TaskRabbit is Hiring!

We’re a tight-knit team that’s passionate about building a solution that helps people by maximizing their time, talent and skills. We are actively hiring for our Engineering and Design teams. Click To Learn more

Evan Tahler

Forklift: Moving Big Databases Around

@ 12 Apr 2013

ruby database mysql


What?

Forklift is a ruby gem that can help you collect, augment, and save copies of your mySQL databases. This is often called an “ETL” tool as the steps in this process mirror the actions of “Extracting the data,” “Transforming the data,” and finally “Loading the data” into its final place.

With Forklift, you create a Plan which describes how to manipulate your data. The process for this involves (at least) three databases:

  • Live Set
  • Working Database
  • Final Database

The “Live Set” is first loaded into the “Working Set” to create a copy of your production data we can manipulate without fear of breaking replication. Then, any transformations/manipulations are run on the data in the working set. This might include normalizing or cleaning up data which was great for production but hard for analysts to use. Finally, when all of your transformations are complete, that data is loaded into the final database.

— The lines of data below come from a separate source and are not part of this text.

(* ===== verification/Deploy.v ===== *)
(** Local deployments: the devops part of [shared/api/routes/_post_ack.py].

    A project is served from the hub's container by a managed subprocess bound to a
    port of a fixed range, or run once when it has no server.  The registry
    [_DEPLOY_PIDS] is the hub's [deployments]. *)

From S2P Require Import Prelude PyValue Datetime Decisions Hub FixLoop Orchestrate.
From Stdlib Require Import Ascii.
Local Open Scope Z_scope.

Module Deploy.
Import Hub FixLoop Orchestrate.
Local Open Scope proc_scope.

(** * Splitting a run block *)
Definition INSTALL_HINTS : list string :=
  ["npm install"; "npm ci"; "pip install"; "pnpm install"; "yarn install"; "yarn";
   "bundle install"; "cargo build"; "cargo fetch"; "go mod download"; "poetry install";
   "uv pip install"; "uv sync"].
Definition START_HINTS : list string :=
  ["npm start"; "npm run dev"; "yarn dev"; "uvicorn"; "fastapi run"; "python -m"; "python app";
   "cargo run"; "go run"; "flask run"; "rails server"].

Definition mentions (hints : list string) (line : string) : bool :=
  existsb (fun h => contains h (lower line)) hints.

Definition is_start_line (line : string) : bool :=
  negb (mentions INSTALL_HINTS line) && mentions START_HINTS line.

Definition is_comment_or_blank (line : string) : bool :=
  String.eqb line "" || startswith line "#".

Fixpoint classify_lines (lines : list string) : list string * list string :=
  match lines with
  | [] => ([], [])
  | raw :: rest =>
      let '(install, start) := classify_lines rest in
      let line := strip raw in
      if is_comment_or_blank line then (install, start)
      else if mentions INSTALL_HINTS line then (line :: install, start)
      else if mentions START_HINTS line then (install, line :: start)
      else (line :: install, start)
  end.
Definition classify_run_block (run_block : string) : list string * list string :=
  classify_lines (splitlines run_block).

(** * The workspace on disk and the processes, outside the model *)
Record workspace := {
  w_path : string;                      (* resolve_code_dir(...) *)
  w_exists : bool;                      (* resolve_code_dir(...).exists() *)
  w_file : string → bool;               (* (workspace / name).exists() *)
  w_scripts : list string               (* the script names of package.json, none if unreadable *)
}.
Record process := { pr_pid : Z; pr_returncode : option Z; pr_log : string }.
Lemma increment_run h :
  makes (quiet 0) (load_project_full u) →
  tasks (exec (increment_code_fix_iteration u) h) = tasks h ∧
  dispatched (exec (increment_code_fix_iteration u) h) = dispatched h ∧
  pool (exec (increment_code_fix_iteration u) h) = pool h ∧
  ∀ n, eval (increment_code_fix_iteration u) h = Ok n →
    (pool h = true → find_project u (projects h) ≠ None →
     counter (exec (increment_code_fix_iteration u) h) = counter h + 1) ∧
    (find_project u (projects h) = None → find_project u (projects (exec (increment_code_fix_iteration u) h)) = None).
Proof.
  intros Hl. unfold increment_code_fix_iteration. rewrite exec_pbind, eval_pbind.
  destruct (load_frame u h) as (Hproj & Hpool & _).
  assert (Ht : tasks (exec (load_project_full u) h) = tasks h ∧ dispatched (exec (load_project_full u) h) = dispatched h).
  { unfold load_project_full, statement. run_state. destruct (pool h); cbn; [|by run_state].
    run_state. destruct (hd false (pool_faults h)); by run_state. }
  destruct Ht as [Ht Hd].
  set (h1 := exec (load_project_full u) h) in *.
  destruct (eval (load_project_full u) h) as [[p|]|e] eqn:El; [| |done].
  2: { rewrite exec_pret. repeat split; [done..| |by rewrite Hproj]. intros Hp Hf.
       exfalso. revert El. unfold load_project_full, statement. run_state. rewrite Hp. cbn. run_state.
       destruct (hd false (pool_faults h)); run_state; [done|]. cbn. by intros [= ?]. }
  apply load_some in El as [Hp Hf]. rewrite exec_pbind, eval_pbind.
  destruct (persist_run u [("code_fix_iteration", VInt (code_fix_iteration_count (p_meta p) + 1))] h1)
    as (Hpool2 & Ht2 & Hd2 & Hok & _).
  destruct (eval (persist_metadata_patch _ _) h1) as [[]|e]; [|by rewrite Ht2, Hd2, Hpool2, Ht, Hd, Hpool].
  rewrite exec_pret. rewrite Ht2, Hd2, Hpool2, Ht, Hd, Hpool. repeat split; [|by rewrite Hf].
  intros _ _. unfold counter. rewrite Hok, Hproj by (by rewrite ?Hpool). rewrite find_update, Hf by done. cbn.
  assert (row_matches u p = true) as -> by (apply find_some in Hf; apply Hf).
  unfold merge_meta, code_fix_iteration_count at 1. cbn [p_meta with_meta dict_update].
  rewrite dict_lookup_set. cbn -[Z.max Z.add]. unfold code_fix_iteration_count.
  destruct (dict_lookup _ _) as [v|]; [destruct (py_int v)|]; lia.
Qed.

(** The engineer's pass on a project with a report. *)
Definition remediate_args (p : project) (d : dispatch_params) (actor : string) : orchestrate_args :=
  orchestrate_args_of p d actor.

Lemma remediate_success E p d actor result h :
  roles_keep_counter E → reports_have_text E → isdigit u = false → p_uuid p = u →
  dp_kind d = "code_review_blocked" → dp_card d = Some "code_approval" →
  passed 4 0 1 h (exec (orchestrate_success E (rerun_review E actor) (orchestrate_args_of p d actor)
                          "engineer" result) h).
Proof.
  intros HE HR Hu Hp Hk Hc. unfold orchestrate_success. cbv zeta. cbn [oa_kind oa_project oa_actor orchestrate_args_of].
  rewrite Hk, Hp. destruct (is_str _ "deploy" || _).
  { apply counted_passed, quiet_counted. apply (makes_le 1); [lia|]. by apply orchestrate_deploy_quiet. }
  replace (is_str (card_kind_of _ _ _) "code_approval" && _) with true
    by (unfold card_kind_of; cbn [oa_card orchestrate_args_of]; by rewrite Hc).
  destruct (increment_run h (load_quiet u)) as (Ht & Hd & Hpl & Hn). rewrite exec_pbind.
  set (h1 := exec (increment_code_fix_iteration u) h) in *.
  destruct (eval (increment_code_fix_iteration u) h) as [n|e] eqn:Ei.
  2: { split; [unfold remediations; rewrite Hd; lia|left; by apply adds_none]. }
  specialize (Hn n eq_refl) as [Hinc Hnone]. rewrite exec_pbind.
  pose proof (emit_quiet "role_finished" u "engineer"
    [("message", VStr "remediation complete — re-running security review")] h1) as He.
  pose proof (emit_pool "role_finished" u "engineer"
    [("message", VStr "remediation complete — re-running security review")] h1) as Hpe.
  set (h2 := exec (emit _ _ _ _) h1) in *.
  assert (Hstart : passed 1 0 1 h h2).
  { split; [unfold remediations; rewrite (proj1 (proj2 He)), Hd; lia|].
    left. destruct He as (_ & _ & n1 & E1 & F1). exists n1. by rewrite E1, Ht. }
  destruct (eval (emit _ _ _ _) h1) as [[]|e]; [|apply (passed_after 1 0 1 3 h h2 h2); [done|apply (makes_pret 3 tt)]].
  rewrite exec_pbind. destruct (eval (load_project_full u) h2) as [[q|]|e] eqn:El.
  2: { apply (passed_after 1 0 1 3 h h2); [done|]. rewrite exec_pret. apply (makes_le 0); [lia|apply load_quiet]. }
  2: { apply (passed_after 1 0 1 3 h h2); [done|]. apply (makes_le 0); [lia|apply load_quiet]. }
  apply load_some in El as [Hp2 Hq].
  assert (Hcount : counter h1 = counter h + 1).
  { apply Hinc; [congruence|]. intros Hf. apply Hnone in Hf. destruct He as (Hcore & _).
    unfold core in Hcore. rewrite Hf, Hq in Hcore. done. }
  apply (reviewed_passed 4 1 h h1); [done|done|done|].
  apply (reviewed_before 1 3 h1 h2); [by apply quiet_counted|].
  apply (reviewed_before 0 3 h2 (exec (load_project_full u) h2)); [apply quiet_counted, load_quiet|].
  apply rerun_reviewed; [done|done|done|]. by eapply find_project_uuid.
Qed.

Lemma remediate_passed E p d actor h :
  roles_keep_counter E → reports_have_text E → isdigit u = false → p_uuid p = u →
  dp_kind d = "code_review_blocked" → dp_card d = Some "code_approval" →
  passed 5 1 1 h (exec (orchestrate_hub_role E (orchestrate_args_of p d actor)) h).
Proof.
  intros HE HR Hu Hp Hk Hc. unfold orchestrate_hub_role, orchestrate_with.
  cbn [oa_kind oa_project oa_actor oa_extra orchestrate_args_of]. rewrite Hk, Hp.
  change (dict_lookup "code_review_blocked" KIND_ROLE_DISPATCH)
    with (Some (spec_of "build" "engineer" "REMEDIATE_FROM_REVIEW")). cbv iota.
  apply (passed_bind_before 1 0 4 1); [apply emit_counted|intros _ _].
  set (h1 := exec (emit _ _ _ _) _). clearbody h1.
  apply (passed_bind_before 0 1 4 0).
  { pose proof (dispatch_counted E "code_review_blocked" u actor (dp_extra d) HE) as H.
    apply (counted_le 0 _ 0 1) in H; [apply H|lia|unfold weight; case_match; lia]. }
  intros [result|] _; [|apply counted_passed, quiet_counted, (makes_pret 4 false)].
  apply (passed_bind_after 4 0 1 0); [|quiet_steps].
  destruct (rd_ok result).
  - rewrite <- Hk. by apply remediate_success.
  - apply counted_passed, quiet_counted. apply (makes_le 1); [lia|]. apply orchestrate_failure_quiet.
Qed.

(** The worker of a remediation dispatch: one pass. *)
Lemma worker_passed E p d actor h :
  roles_keep_counter E → reports_have_text E → isdigit u = false → p_uuid p = u →
  dp_kind d = "code_review_blocked" → dp_card d = Some "code_approval" → review_text p ≠ "" →
  passed 6 1 1 h (exec (run_recovery_orchestration E p d actor) h).
Proof.
  intros HE HR Hu Hp Hk Hc Hrev. unfold run_recovery_orchestration, try_finally.
  assert (Hbody : passed 6 1 1 h (exec (recovery_body E p d actor) h)).
  { unfold recovery_body, scan_first. rewrite Hk.
    destruct (String.eqb_spec (review_text p) ""); [done|]. rewrite andb_false_r.
    rewrite exec_pbind, eval_pret, exec_pret. cbv iota beta.
    apply (passed_bind_after 5 1 1 1); [by apply remediate_passed|].
    intros handled. destruct handled; [quiet_steps|apply gap_quiet]. }
  rewrite exec_bind. apply (passed_after 6 1 1 0 h (exec (recovery_body E p d actor) h)); [done|].
  rewrite exec_pbind. destruct (eval (recovery_finally _ _) _).
  - apply (quiet_trans 0 0 _ (exec (recovery_finally E (p_uuid p)) (exec (recovery_body E p d actor) h)));
      [apply finally_quiet|]. destruct (eval (recovery_body _ _ _ _) h); [apply (makes_pret 0 a0)|apply (makes_praise 0 e)].
  - apply finally_quiet.
Qed.

(** ** The scheduler *)

(** A worker the chain starts: a remediation of [u] with a report to work from. *)
Definition good_worker (p : project) (d : dispatch_params) : Prop :=
  p_uuid p = u ∧ dp_kind d = "code_review_blocked" ∧ dp_card d = Some "code_approval" ∧
  review_text p ≠ "".

(** What [start_dispatch] adds. *)
Definition adds_worker (h h' : hub) : Prop :=
  ∃ p d actor, tasks h' = tasks h ++ [TPulse u; TRecovery p d actor] ∧ good_worker p d.

Definition same_core (h h' : hub) : Prop := core h' = core h ∧ dispatched h' = dispatched h.

Lemma quiet0_tasks h h' : quiet 0 h h' → same_core h h' ∧ tasks h' = tasks h.
Proof.
  intros (C & D & n & E & L & _). split; [done|]. destruct n; [by rewrite E, app_nil_r|cbn in L; lia].
Qed.

Lemma same_core_trans h1 h2 h3 : same_core h1 h2 → same_core h2 h3 → same_core h1 h3.
Proof. intros [C1 D1] [C2 D2]. split; congruence. Qed.

Definition is_started (r : outcome exn dispatch_response) : bool :=
  match r with Ok (Started _ _) => true | _ => false end.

Forklift is appropriate to use by itself or integrated within a larger project. Forklift aims to be as fast as can be by using native mySQL copy commands and eschewing all ORMs and other RAM hogs.

Features

  • Can extract data from both local and remote databases
  • Can perform integrity checks on your source data to determine if this run of Forklift should be executed
  • Can run each Extract either each run or at a frequency
  • Can run each Transform either each run or at a frequency
  • Data kept in the woking database after each run to be used on subsequent transformations
  • Only ETL’d tables will be copied into the final database, leaving other tables untouched
  • Emails sent on errors

What does TaskRabbit use this for?

At TaskRabbit, the website you see at www.taskrabbit.com is actually made up of many smaller rails applications. When analyzing our site, we need to collect all of this data into one place so we can easily join across it.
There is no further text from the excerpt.